Hardware-Accelerated h264 Encoding on Synology NAS
Updated after publishing: I’ve got reports of verified support on DS218+ and DS418play. I’ve added Debian Stretch-specific instructions. Added a disclaimer. Opened a pull request #30 for homebridge-camera-ffmpeg-ufv to add support for VAAPI-based video transcoding.
Disclaimer: I know very little about ffmpeg and video encoding. I played around for several days to figure out how to make hardware video transcoding to work and just wrote down my findings. I’d be happy if somebody who knows knows about these things would help me to better understand why things behave the way they do.
Many Synology NAS do have an Intel CPU that supports hardware-accelerated h264 encoding, which Intel calls QuickSync for marketing purposes. You would get around 10x improvement and most importantly real-time video transcoding with low latency. Surprisingly they seemingly do not use it themselves internally, but it’s possible to use it manually. This easily works from within Docker as well.
Synology NAS Models with Hardware h264
These instructions were verified on Synology NAS DiskStation DS718+ which uses Intel Celeron J3455. It’s the same CPU as DS918+, so this should apply to that model as well. Similar Intel Celeron J3355 also has QuickSync, all of this applies to DS218+ (verified by ArtisanalCollabo) and DS418play (verified by Arsen Vartapetov).
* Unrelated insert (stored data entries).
(** A commit under a write reservation is safe from collection: when it
    succeeds, every local chunk of the new manifest is live and not
    tombstoned, the inode's head is the committed row, and the reservation is
    consumed. *)
Theorem reserved_commit_safe ticket g inode m d i' d' :
  store_inv d → store_room d →
  (∀ current, inodes d !! i_id inode = Some current → i_generation current = g →
              client_inode current inode) →
  commit_reserved_in_txn ticket g inode m d = (Ok i', d') →
  inodes d' !! i_id inode = Some i' ∧ reservations d' !! ticket = None ∧
  ∀ c, c ∈ local_chunks m → live d' c ∧ tombstones d' !! c = None.
Proof.
  intros Hst Hroom Hder H.
  assert (store_inv d') as Hst' by (by eapply commit_reserved_store).
  unfold commit_reserved_in_txn, reservation_in_txn, abort_reservation_in_txn in H.
  rewrite txn_bind_gets in H. db_step H H1; db_inv H1. db_step H H2; db_inv H2.
  db_step H H3; db_inv H3. apply txn_bind_inv in H as [(i&d1&H4&H)|(e&_&?)]; [|done].
  assert (inodes d1 !! i_id inode = Some i ∧
          ∃ mid, i_manifest_id i = Some mid ∧ manifests d1 !! mid = Some m) as (Hi&mid&Hmid&Hm).
  { unfold commit_inode_manifest_in_txn in H4. db_inv H4.
    destruct (put_manifest_cases _ _ _ _ Hm) as [(?&?&->)|(mid&?&?&?&->)]; simplify_eq/=.
    rewrite lookup_insert_eq. split; [done|]. exists mid. by rewrite lookup_insert_eq. }
  db_inv H. simpl. split; [done|]. split; [apply lookup_delete_eq|].
  intros c Hc. assert (live (upd_reservations (delete ticket) d1) c) as Hl
    by (left; by exists (i_id inode), i', mid, m).
  split; [done|]. destruct (tombstones d1 !! c) as [t|] eqn:Ht; [|done].
  by destruct (st_tombstones _ Hst' _ _ Ht) as [_ []].
Qed.

(** A file with one write in flight: inode 2 at generation 1, chunk 42
    reserved under ticket 99. *)
Definition example_reserved : Db :=
  (reserve_chunks_in_txn 99 2 1 [42] 9000 (msm_store example_machine)).2.
Definition example_head : Inode :=
  set_generation 2 (new_node 2 Regular 420 0 0 None (example_now 1%nat)).
Definition example_manifest : Manifest := mkManifest 2 2 10 [(0, Local 0 10 42)].

Lemma example_reserved_store : store_inv example_reserved ∧ store_room example_reserved.
Proof.
  split.
  - eapply (reserve_store 99 2 1 [42] 9000 (msm_store example_machine));
      [apply (reachable_sm _ example_reachable)|].
    unfold example_reserved. apply surjective_pairing.
  - apply room_check_ok. vm_compute. reflexivity.
Qed.
(** ** Times and attributes *)

(** A time that was shown to the kernel and comes back unchanged is stored
    unchanged, before and after the epoch; only the least [i64] moves, by one
    millisecond. *)
Theorem times_roundtrip ms :
  (- 2 ^ 63 < ms ≤ I64_MAX)%Z → system_time_to_ms (ms_to_systime ms) = ms.
Proof.
  unfold I64_MAX. intros Hms. unfold ms_to_systime, system_time_to_ms, clamp_ms, I64_MAX, NANOS_PER_MS.
  destruct (Z.leb_spec 0 ms) as [Hpos|Hneg].
  - rewrite (proj2 (Z.leb_le 0 (ms * 1000000))) by lia. rewrite Z.div_mul by done. lia.
  - assert (systime_in_range (0 - Z.abs ms * 1000000) = true) as ->.
    { unfold systime_in_range. apply andb_true_iff. rewrite Z.leb_le, Z.ltb_lt. lia. }
    rewrite (proj2 (Z.leb_gt 0 _)) by lia.
    replace (- (0 - Z.abs ms * 1000000))%Z with (Z.abs ms * 1000000)%Z by lia. rewrite Z.div_mul by done. lia.
Qed.

(** The caller's side of [listxattr]: the names up to each NUL. *)
Fixpoint split_nul (name : bytes) (l : bytes) : list bytes :=
  match l with
  | [] => []
  | b :: l => if Byte.eqb b x00 then name :: split_nul [] l else split_nul (name ++ [b]) l
  end.

Lemma split_nul_name name n rest :
  ¬ (x00%byte ∈ n) → split_nul name (n ++ x00%byte :: rest) = (name ++ n) :: split_nul [] rest.
Proof.
  revert name. induction n as [|b n IH]; intros name Hn; cbn [app split_nul]; [by rewrite app_nil_r|].
  apply not_elem_of_cons in Hn as [Hb Hn]. destruct (Byte.eqb b x00) eqn:He.
  - apply Byte.byte_dec_bl in He. congruence.
  - rewrite IH, <-app_assoc by done. done.
Qed.

(** Reading the list of attributes takes two calls: the first tells the
    length, and a buffer of that length gets the names, each of which can be
    told from the next. *)
Theorem xattr_two_calls names :
  Forall (λ n, ¬ (x00%byte ∈ str_bytes n)) names →
  let len := N.of_nat (length (xattr_list names)) in
  0 < len < 2 ^ 32 →
  sized_reply (xattr_list names) 0 = ReplySize len ∧
  sized_reply (xattr_list names) len = ReplyData (xattr_list names) ∧
  split_nul [] (xattr_list names) = str_bytes <$> names.
Proof.
  intros Hn len Hlen. unfold sized_reply. fold len. rewrite N.mod_small, (proj2 (N.eqb_neq len 0)), N.leb_refl by lia.
  split_and!; [done..|]. clear len Hlen. unfold xattr_list. induction Hn as [|n names Hn _ IH]; [done|].
  cbn [fmap list_fmap concat]. rewrite <-app_assoc. cbn [app]. rewrite split_nul_name by done. by rewrite IH.
Qed.

(** ** A directory that changes while it is listed *)

From S2P Require Import Pack Apply Open Machine.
CPUs that do not support QuickSync and do not support hardware acceleration:
- Intel Atom C3538 and Intel Atom C2538 which are used for DS1517+, DS1618+, DS1817+, DS1819+, DS2415+, RS818+, RS1219+, RS2418+, RS2418RP+, RS2819RP+ Synology NAS models
- Intel Xeon D-1541, Intel Xeon D-1531, Intel Xeon D-1521, Intel Xeon D-1527 which are used for for RS18017xs+, RS3618xs, RS4017xs+, DS3617xs, RS1619xs+, RS3617RPxs, RS3617xs+ Synology NAS models
- Intel Pentium D1508 which are used in FS1018, DS3018xs Synology NAS models
All other NASes from Synology as of 2018 use Realtek CPUs, I do not know if they support it or not, but I lean heavily on a “no” side.
Different Flavors of Hardware-Accelerated ffmpeg
ffmpeg supports many different types of accelerated encoding. Luckly for us only libmfx, OpenCL, and VAAPI are supported by Intel CPUs on Linux. OpenCL implementation does not support hardware encoding, and libmfx is very hard to use on Linux which leaves us with only one possibility: VAAPI.
If you see
h264_qsv
recommended somewhere it would use libmfx under the hood. I have not found a simple way to make it work.
Synology’s Own ffmpeg
I was surprised to find ffmpeg version 2.7, which misses some of the hardware acceleration implementations and was released back in 2015:
$ ffmpeg 2>&1 | head -n2
ffmpeg version 2.7.1 Copyright (c) 2000-2015 the FFmpeg developers
built with gcc 4.9.3 (crosstool-NG 1.20.0) 20150311 (prerelease)
Which means it does not support any hardware implementations:
$ ffmpeg -buildconf 2>/dev/null | grep 'vaapi\|hw'
--disable-vaapi
What’s weird is that
/dev/dri/*
devices are present and initialized, which hints that Synology can somehow use hardware encoding. Most likely I’m just looking into the wrong place.
Docker-based ffmpeg and VAAPI
Check VAAPI documentation for all the internal details, I would only show a very short summary.
VAAPI is a magical API that allows ffmpeg to use hardware acceleration
for different video-related operations and works across different hardware.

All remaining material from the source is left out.